(* ===== verification/NetSupplier.v ===== *)
(** * Network suppliers

    [services/netconnmanager/src/net_supplier.cpp]: a supplier is a bearer
    (cellular, Wi-Fi, ...) registered with the connection manager.  It keeps
    its capabilities twice, as the bit set [netCaps_] and as the set in
    [netAllCapabilities_], the identifiers of the requests it serves
    ([requestList_]) and of those it is the best network for
    ([bestReqList_]), and the state that its score is computed from.

    Every operation takes the supplier and, where it calls outside, the state
    [w] of the rest of the system ([NetData.Outside]); its [Network] object is
    used through [NetData.INetwork].  An operation that would dereference the
    null [network_] returns [None]. *)

From S2P Require Import Prelude NetCaps NetData.
Import NetCaps NetData.

Module NetSupplier.

Section supplier.
Context {W N : Type} `{!Outside W} `{!INetwork W N}.

Record NetSupplier := mkNetSupplier {
  netSupplierType_ : NetBearType;
  netSupplierIdent_ : string;
  netCaps_ : Z;
  netSupplierInfo_ : NetSupplierInfo;
  netAllCapabilities_ : NetAllCapabilities;
  supplierId_ : Z;
  netScore_ : Z;
  requestList_ : gset Z;
  bestReqList_ : gset Z;
  netController_ : option Z;
  network_ : option N;
  netHandle_ : option Z;
  restrictBackground_ : bool;
  supType_ : Z;
  netQuality_ : NetDetectionStatus;
  isFirstTimeDetectionDone : bool;
  isAcceptUnvaliad : bool;
  sup_uid_ : Z;
  netExtAttribute_ : string;
  isOnceSuppress_ : bool;
  netRequest_ : NetRequest;
}.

## Your assignment
An exact copy of every line from the one containing "bestReqList_ : gset Z;" through the last line of the entries is required; please add nothing.

## Response
  bestReqList_ : gset Z;
  netController_ : option Z;
  network_ : option N;
  netHandle_ : option Z;
  restrictBackground_ : bool;
  supType_ : Z;
  netQuality_ : NetDetectionStatus;
  isFirstTimeDetectionDone : bool;
  isAcceptUnvaliad : bool;
  sup_uid_ : Z;
  netExtAttribute_ : string;
  isOnceSuppress_ : bool;
  netRequest_ : NetRequest;
}.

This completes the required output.